Local authority workers are to suspend planned industrial action in an ongoing dispute with the Local Government Management Agency (LGMA) over their refusal to establish a job evaluation scheme, to allow for talks at the Workplace Relations Commission (WRC).

 

Fórsa and the LGMA have formally requested that the WRC urgently reconvene conciliation on the issue of job evaluation in the local government sector.

 

Fórsa members working in local authorities were due to begin their campaign of industrial action next week, commencing with an indefinite ban on engagement on all political representations (both verbal and written) from Wednesday the 21st June 2023, followed by a telephone ban on Thursday 22nd June 2023, to include the use of work landline and mobile phones, work telephone calls via online platforms such as MS teams, and work calls via social media platforms such as WhatsApp phone/video, and the use of personal mobile phones for work issues.

 

Fórsa’s Head of Local Government and Local Services Richy Carrothers said both the employer and union have committed to engaging meaningfully and constructively to resolve this issue over the coming weeks. 

 

“To that end, the union and employer has made a joint referral   requesting that the WRC arrange urgent conciliation with both parties as a matter of urgency.
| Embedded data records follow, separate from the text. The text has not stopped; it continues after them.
(* ===== verification/CommandExecutor.v ===== *)
(** The command lifecycle: [engine/src/executors/command-lifecycle-executor.ts]
    and [engine/src/aggregate-persistence-resolver.ts].  The executor is defined
    over any world [W]; its collaborators (constructor arguments in the source)
    are the variables of the section.  A unit of work that the code mutates while
    others hold it is threaded explicitly, so that what was enlisted before an
    error is still there after it. *)
From S2P Require Import Prelude JsMap CoreTypes Upcaster Host Stores Idempotency UnitOfWork Concurrency Metadata.

(** [PersistenceConfiguration]: [Array.isArray(loaded)] tells the two apart. *)
Inductive PersistenceConfiguration (W : Type) : Type :=
| EventSourced (p : EventSourcedPersistence W)
| StateStored (p : StateStoredPersistence W).
Arguments EventSourced {W} _.
Arguments StateStored {W} _.

(** ** Persistence resolvers *)

Definition persistence_resolver (W : Type) : Type := string -> result (PersistenceConfiguration W).

Definition GlobalAggregatePersistenceResolver {W} (persistence : PersistenceConfiguration W)
  : persistence_resolver W :=
  fun _aggregateName => Ok persistence.

Definition PerAggregatePersistenceResolver {W} (m : jsmap (PersistenceConfiguration W))
  : persistence_resolver W :=
  fun aggregateName =>
    match mget aggregateName m with
    | None => Err (PlainError (String.append "No persistence configured for aggregate " (quoted aggregateName)))
    | Some persistence => Ok persistence
    end.

(** What [snapshotResolver] returns. *)
Record SnapshotConfig (W : Type) : Type := { cf_store : SnapshotStore W; cf_strategy : SnapshotStrategy }.
Arguments cf_store {W} _.
Arguments cf_strategy {W} _.

Record PendingSnapshot : Type := {
  ps_aggregateName : string; ps_aggregateId : ID; ps_snapshot : Snapshot
}.

(** [command.targetAggregateId] of an aggregate command. *)
Definition target (c : command) : ID := or_default (cmd_targetAggregateId c) (IdStr "undefined").

(** One turn of a replay: [applyHandler ? applyHandler(event.payload, state) : state]. *)
Definition evolve_step (evolve : jsmap evolve_handler) (state : value) (e : event) : result value :=
  match mget (ev_name e) evolve with
  | Some applyHandler => applyHandler (ev_payload e) state
  | None => Ok state
  end.

(** [upcastedEvents.reduce(...)] over [aggregate.upcasters ? upcastEvents(...) : events]. *)
Definition replay {W} (aggregate : Aggregate W) (events : list event) (state : value) : result value :=
  result_bind (upcast_if (ag_upcasters aggregate) events) (fun upcastedEvents =>
    fold_result (evolve_step (ag_evolve aggregate)) upcastedEvents state).

(** What step 1 of the lifecycle computes. *)
Record Loaded : Type := {
  ld_snapshot : option Snapshot;
  ld_state : value;
  ld_version : nat;
  ld_isEventSourced : bool
}.

Section executor.
Context {W Tx : Type} (host : lens W Host)
  (persistenceResolver : persistence_resolver W)
  (dispatch : event -> M (Exec W Tx) unit)
  (run_commit : list (operation W Tx) -> M W unit)
  (concurrencyStrategy : ConcurrencyStrategy W Tx)
  (enrich_events : option MetadataContext -> list event -> string -> ID -> nat -> string ->
                   option (string -> Z) -> M W (list event))
  (snapshotResolver : option (string -> option (SnapshotConfig W)))
  (idempotencyStore : option (IdempotencyStore W))
  (onEventsProduced : option (list event -> M (UnitOfWork W Tx * W) unit))
  (onEventsDispatched : option (list event -> M (Exec W Tx) unit)).

(** [this.snapshotResolver?.(aggregateName)] *)
Definition snapshot_config (aggregateName : string) : option (SnapshotConfig W) :=
  match snapshotResolver with Some r => r aggregateName | None => None end.

(** Step 1: load, from the snapshot if there is one. *)
Definition load_aggregate (aggregateName : string) (aggregate : Aggregate W) (aggregateId : ID)
    (persistence : PersistenceConfiguration W) : M W Loaded :=
  snapshot <- match snapshot_config aggregateName with
              | Some c => sn_load (cf_store c) aggregateName aggregateId
              | None => ret None
              end ;;
  match snapshot with
  | Some sn =>
      events <- match persistence with
                | EventSourced p =>
                    match es_loadAfterVersion p with
                    | Some loadAfterVersion => loadAfterVersion aggregateName aggregateId (sn_version sn)
                    | None => allEvents <- es_load p aggregateName aggregateId ;;
                              ret (drop (sn_version sn) allEvents)
                    end
                | StateStored p =>
                    loaded <- ss_load p aggregateName aggregateId ;;
                    throw (TypeError "allEvents.slice is not a function")
                end ;;
      let version := (sn_version sn + length events)%nat in
      currentState <- lift_result (replay aggregate events (sn_state sn)) ;;
      ret {| ld_snapshot := Some sn; ld_state := currentState; ld_version := version;
             ld_isEventSourced := true |}
  | None =>
      match persistence with
      | EventSourced p =>
          events <- es_load p aggregateName aggregateId ;;
          let version := length events in
          currentState <- lift_result (replay aggregate events (ag_initialState aggregate)) ;;
          ret {| ld_snapshot := None; ld_state := currentState; ld_version := version;
                 ld_isEventSourced := true |}
      | StateStored p =>
          stateResult <- ss_load p aggregateName aggregateId ;;
          ret {| ld_snapshot := None;
                 ld_state := coalesce (or_default (option_map st_state stateResult) VUndefined)
                                      (ag_initialState aggregate);
                 ld_version := or_default (option_map st_version stateResult) 0%nat;
                 ld_isEventSourced := false |}
      end
  end.

Definition no_handler (commandName aggregateName : string) : js_error :=
  PlainError (String.append "No command handler found for command: "
    (String.append commandName (String.append " on aggregate: " aggregateName))).

(** Step 5: the operation that saves the outcome. *)
Definition save_operation (persistence : PersistenceConfiguration W) (aggregateName : string)
    (aggregateId : ID) (enrichedEvents : list event) (newState : value) (version : nat)
  : operation W Tx :=
  fun _ =>
    match persistence with
    | EventSourced p => es_save p aggregateName aggregateId enrichedEvents version
    | StateStored p => ss_save p aggregateName aggregateId newState version None
    end.

(** Step 5.5: the operation that claims the command. *)
Definition claim_operation (store : IdempotencyStore W) (commandId : ID) (aggregateName : string)
    (aggregateId : ID) : operation W Tx :=
  fun _ =>
    processedAt <- zoom host date_now ;;
    id_save store {| ir_commandId := commandId; ir_aggregateName := aggregateName;
                     ir_aggregateId := aggregateId; ir_processedAt := processedAt |}.

(** The load, execute, apply, enrich, enlist, defer cycle.  [metadata] is the
    active metadata context. *)
Definition executeLifecycle (metadata : option MetadataContext) (aggregateName : string)
    (aggregate : Aggregate W) (c : command) (persistence : PersistenceConfiguration W)
  : M (UnitOfWork W Tx * W) (option PendingSnapshot) :=
  loaded <- zoom world_of (load_aggregate aggregateName aggregate (target c) persistence) ;;
  let currentState := ld_state loaded in
  let version := ld_version loaded in
  match mget (cmd_name c) (ag_decide aggregate) with
  | None => throw (no_handler (cmd_name c) aggregateName)
  | Some handler =>
  result <- zoom world_of (handler c currentState) ;;
  let newEvents := normalize_decision result in
  newState <- lift_result (fold_result (evolve_step (ag_evolve aggregate)) newEvents currentState) ;;
  let eventVersionResolver :=
    option_map (fun ups name => currentEventVersion name ups) (ag_upcasters aggregate) in
  enrichedEvents <- zoom world_of (enrich_events metadata newEvents aggregateName (target c) version
                                     (cmd_name c) eventVersionResolver) ;;
  (zoom uow_of (enlist
     (match ld_isEventSourced loaded, persistence with
      | true, EventSourced _ | false, StateStored _ =>
          save_operation persistence aggregateName (target c) enrichedEvents newState version
      | _, _ => fun _ => throw (TypeError "save")
      end)) ;;;
  (match cmd_commandId c, idempotencyStore with
   | Some commandId, Some store =>
       zoom uow_of (enlist (claim_operation store commandId aggregateName (target c)))
   | _, _ => ret tt
   end ;;;
  (zoom uow_of (deferPublish enrichedEvents) ;;;
  (match onEventsProduced with Some f => f enrichedEvents | None => ret tt end ;;;
  match (if ld_isEventSourced loaded then snapshot_config aggregateName else None) with
  | None => ret None
  | Some config =>
      let newVersion := (version + length newEvents)%nat in
      let lastSnapshotVersion := or_default (option_map sn_version (ld_snapshot loaded)) 0%nat in
      let eventsSinceSnapshot := (Z.of_nat newVersion - Z.of_nat lastSnapshotVersion)%Z in
      if cf_strategy config {| sc_version := newVersion; sc_lastSnapshotVersion := lastSnapshotVersion;
                               sc_eventsSinceSnapshot := eventsSinceSnapshot |}
      then ret (Some {| ps_aggregateName := aggregateName; ps_aggregateId := target c;
                        ps_snapshot := {| sn_state := newState; sn_version := newVersion;
                                          sn_stateVersion := None |} |})
      else ret None
  end))))
  end.

(** One attempt of the implicit path: create the unit of work, run the lifecycle,
    commit; on an error, roll back as far as possible and rethrow. *)
Definition attempt_on_uow (metadata : option MetadataContext) (aggregateName : string)
    (aggregate : Aggregate W) (c : command) (persistence : PersistenceConfiguration W)
  : M (UnitOfWork W Tx * W) (list event * option PendingSnapshot) :=
  try_catch
    (pending <- executeLifecycle metadata aggregateName aggregate c persistence ;;
     events <- commit run_commit ;;
     ret (events, pending))
    (fun error => swallow (zoom uow_of rollback) ;;; throw error).

Definition attempt (aggregateName : string) (aggregate : Aggregate W) (c : command)
    (persistence : PersistenceConfiguration W) : M (Exec W Tx) (list event * option PendingSnapshot) :=
  metadata <- gets ex_meta ;;
  outcome <- on_uow new_uow (attempt_on_uow metadata aggregateName aggregate c persistence) ;;
  lift_result (fst outcome).

(** [snapshotConfig.store.save(...)] of a pending snapshot, best effort. *)
Definition save_snapshot (aggregateName : string) (pending : option PendingSnapshot) : M W unit :=
  match pending, snapshot_config aggregateName with
  | Some ps, Some config =>
      swallow (sn_save (cf_store config) (ps_aggregateName ps) (ps_aggregateId ps) (ps_snapshot ps))
  | _, _ => ret tt
  end.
Both sides have committed to engaging meaningfully and constructively to resolve this dispute over the coming weeks,” he said.

 

The union formally served notice to the LGMA management earlier this month (1st June), after members working in local authorities voted overwhelmingly in favour of industrial action, up to and including strike action.

 

The union represents more than 10,000 local government and services workers including clerical, administrative, management, technical and professional staff.

 

Job evaluation, which has been established in the health and higher education sectors, is a process for measuring the relative worth of posts in an organisation based on the work a post-holder is doing or is expected to do. It is carried out so that fair levels of pay for different jobs can be set, rather than be based on subjective criteria or assumptions. Local authority workers in Britain and in Northern Ireland have had access to job evaluation for decades.

 

Fórsa maintains that local authority workers continue to take responsibility for additional duties and responsibilities assigned to them during the economic crisis, when 10,000 jobs were lost from the sector.